Como quien viaja a lomos de una yegua sombría,
por la ciudad camino, no preguntéis adónde.
Busco acaso un encuentro que me ilumine el día,
y no hallo más que puertas que niegan lo que esconden.
Las chimeneas vierten su vómito de humo
a un cielo cada vez más lejano y más alto.
Por las paredes ocres se desparrama el zumo
de una fruta de sangre crecida en el asfalto.
Ya el campo estará verde, debe ser primavera,
cruza por mi mirada un tren interminable,
el barrio donde habito no es ninguna pradera,
desolado paisaje de antenas y de cables.
Vivo en el número siete, calle Melancolía.
Quiero mudarme hace años al barrio de la alegría.
Pero siempre que lo intento ha salido ya el tranvía
y en la escalera me siento a silbar mi melodía.

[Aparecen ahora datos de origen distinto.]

Definition FALLBACK : json :=
  JObj [ ("disease_category", JStr "General Health Concern");
         ("severity", JStr "MODERATE");
         ("recommendation", JStr "Consult a doctor");
         ("reason", JStr "Unable to analyze symptoms accurately. Please seek professional medical evaluation.");
         ("safe_guidance", JStr "Please consult a healthcare provider for proper assessment and guidance.") ].

Definition memberOf (s : string) (l : list string) : bool :=
  existsb (String.eqb s) l.

(* ================================================================== *)
(** ** analyze-symptoms *)

(** Lines 208-213: a value that is not a severity name becomes MODERATE. *)
Definition coerceSeverity (severity : string) : string :=
  if memberOf severity validSeverities then severity else "MODERATE".

(** Lines 205-213 on a string: upper-case, then coerce. *)
Definition normalizeSeverity (severity : string) : string :=
  coerceSeverity (Js.toUpperCase severity).

(** Lines 221-235: [guidanceText] is computed once, from the text as the
    model wrote it; the replacements accumulate in [safe_guidance]. *)
Definition medicationFilter (safe_guidance : string) : string :=
  let guidanceText := Js.toLowerCase safe_guidance in
  fold_left
    (fun current prohibited =>
       if Js.includes guidanceText prohibited
       then Js.replaceAll_i prohibited NEUTRAL current
       else current)
    PROHIBITED_MEDICATION_TYPES safe_guidance.

(** Lines 200-235: what the [try] block does to the parsed object. *)
Definition sanitize (analysisResult : json) : result json :=
  disease_category <- prop analysisResult "disease_category" ;;
  severity <- prop analysisResult "severity" ;;
  recommendation <- prop analysisResult "recommendation" ;;
  if negb (truthy disease_category) || negb (truthy severity)
     || negb (truthy recommendation)
  then Throw "Missing required fields in AI response"
  else
    upper <- callToUpperCase severity ;;
    let severity' := coerceSeverity upper in
    let analysisResult := assign analysisResult "severity" (JStr severity') in
    let analysisResult :=
      if String.eqb severity' "CRITICAL"
      then assign (assign analysisResult "recommendation" (JStr EMERGENCY))
                  "safe_guidance" JNull
      else analysisResult in
    safe_guidance <- prop analysisResult "safe_guidance" ;;
    if truthy safe_guidance then
      match safe_guidance with
      | Some (JStr text) =>
          Ok (assign analysisResult "safe_guidance" (JStr (medicationFilter text)))
      | _ => Throw "TypeError: toLowerCase is not a function"
      end
    else Ok analysisResult.

Section Pipeline.

(** [JSON.parse]: [None] when it throws a SyntaxError. *)
Variable JSON_parse : string -> option json.

Definition parseJson (text : string) : result json :=
  match JSON_parse text with
  | Some v => Ok v
  | None => Throw "SyntaxError"
  end.

(** Lines 181-198 and 200-235: the body of the inner [try]. *)
Definition tryValidate (aiContent : json) : result json :=
  cleanContent <- callTrim aiContent ;;
  analysisResult <- parseJson (extractJson cleanContent) ;;
  sanitize analysisResult.

(** Lines 180-251: the inner [try ... catch]. *)
Definition validate (aiContent : json) : json :=
  match tryValidate aiContent with
  | Ok analysisResult => analysisResult
  | Throw _ => FALLBACK
  end.

Definition patientQueryRow (req : TriageRequest) (analysisResult : json) : Row :=
  let field k := match prop analysisResult k with Ok v => v | Throw _ => None end in
  [ ("symptoms_text", Some (JStr (symptoms req)));
    ("prescription_text",
       Some (if Js.nonEmpty (prescriptionText req)
             then JStr (prescriptionText req) else JNull));
    ("disease_category", field "disease_category");
    ("severity", field "severity");
    ("recommendation", field "recommendation");
    ("reason", field "reason");
    ("language", Some (JStr (language req))) ].

(** Line 56: [rules?.find(rule => fullText.includes(rule.keyword.toLowerCase()))]. *)
Definition findRule (rules : option (list SafetyRule)) (fullText : string)
  : option SafetyRule :=
  match rules with
  | Some rules =>
      find (fun rule => Js.includes fullText (Js.toLowerCase (keyword rule))) rules
  | None => None
  end.

Definition fullTextOf (req : TriageRequest) : string :=
  Js.toLowerCase (symptoms req ++ " " ++ prescriptionText req).

Definition overrideResult (e : Env) (req : TriageRequest) (matchedRule : SafetyRule)
  : json :=
  let guidanceData :=
    single (filter (fun g => String.eqb (guidance_category g) "emergency"
                             && String.eqb (guidance_language g) (language req))
                   (guidance_content e)) in
  let reason :=
    match guidanceData with
    | Some g => orElse (guidance_text g) (override_text matchedRule)
    | None => override_text matchedRule
    end in
  JObj [ ("disease_category", JStr (category matchedRule));
         ("severity", JStr "CRITICAL");
         ("recommendation", JStr EMERGENCY);
         ("reason", JStr reason);
         ("safe_guidance", JNull);
         ("is_override", JBool true) ].

(** The handler of analyze-symptoms for a request whose body has been
    read: the events it causes, in order, and its response. *)
Definition analyzeSymptoms (e : Env) (req : TriageRequest) : list Event * Response :=
  if missingText (symptoms req)
  then ([], Resp 400 (errorBody "Symptoms text is required"))
  else
    match findRule (safety_rules e) (fullTextOf req) with
    | Some matchedRule =>
        let result := overrideResult e req matchedRule in
        ([SelectRules; SelectGuidance; InsertPatientQuery (patientQueryRow req result)],
         Resp 200 result)
    | None =>
        match ai e with
        | AiThrows message =>
            ([SelectRules; CallModel], Resp 500 (errorBody (orElse message "Analysis failed")))
        | AiNotOk errorText =>
            ([SelectRules; CallModel],
             Resp 500 (errorBody (orElse ("AI API error: " ++ errorText) "Analysis failed")))
        | AiContent content =>
            match content with
            | Some aiContent =>
                if truthy content then
                  let analysisResult := validate aiContent in
                  ([SelectRules; CallModel;
                    InsertPatientQuery (patientQueryRow req analysisResult)],
                   Resp 200 analysisResult)
                else ([SelectRules; CallModel], Resp 500 (errorBody "No response from AI"))
            | None => ([SelectRules; CallModel], Resp 500 (errorBody "No response from AI"))
            end
        end
    end.

End Pipeline.

(* ================================================================== *)
(** ** medication-info *)

Definition requiredFields : list string :=
  [ "medicine_name"; "overview"; "common_uses"; "dosage_info";
    "side_effects"; "warnings"; "when_to_consult"; "disclaimer" ].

Como quien viaja a bordo de un barco enloquecido,
que viene de la noche y va a ninguna parte,
así mis pies descienden la cuesta del olvido,
fatigados de tanto andar sin encontrarte.
Luego, de vuelta a casa, enciendo un cigarrillo,
ordeno mis papeles, resuelvo un crucigrama;
me enfado con las sombras que pueblan los pasillos
y me abrazo a la ausencia que dejas en mi cama.
Trepo por tu recuerdo como una enredadera
que no encuentra ventanas donde agarrarse,
soy esa absurda epidemia que sufren las aceras,
si quieres encontrarme, ya sabes dónde estoy.
Vivo en el número siete, calle Melancolía.
Quiero mudarme hace años al barrio de la alegría.
Pero siempre que lo intento ha salido ya el tranvía
y en la escalera me siento a silbar mi melodía

Rua da Melancolia

Como quem viaja nas costas de uma égua sombria,
por essa cidade ando, não perguntem aonde.
Busco talvez um encontro que ilumine meu dia,
e não encontro mais que portas que negam o que escondem.
As chaminés despejam seu vômito de fumaça
a um céu cada vez mais distante e mais alto.
Pelas paredes ocres se espalha o suco
de uma fruta de sangue que cresceu no asfalto.
Já o campo deve estar verde, deve ser primavera,
cruza pelo meu olhar um trem interminável,
o bairro onde moro não é nenhuma pradaria,
paisagem desolada de antenas e de cabos.
Vivo no número sete, rua da melancolia.
Quero me mudar há anos pro bairro da alegria.
Mas sempre que tento, o bonde já saiu
e na escada me sento a assobiar minha melodia.
Como quem viaja a bordo de um barco enlouquecido,
que vem da noite e vai a lugar nenhum,
assim meus pés descem a ladeira do esquecimento,
fadigados de tanto andar sem te encontrar.
Depois, de volta pra casa, acendo um cigarro,
organizo meus papéis, resolvo um crucigrama;
me irrito com as sombras que povoam os corredores
e me abraço à ausência que deixas na minha cama.
Subo pelo teu lembrança como uma trepadeira
que não encontra janelas onde se agarrar,
sou essa epidemia absurda que as calçadas sofrem,
se quiser me encontrar, já sabe onde estou.
Vivo no número sete, rua da melancolia.
Quero me mudar há anos pro bairro da alegria.
Mas sempre que tento, o bonde já saiu
e na escada me sento a assobiar minha melodia.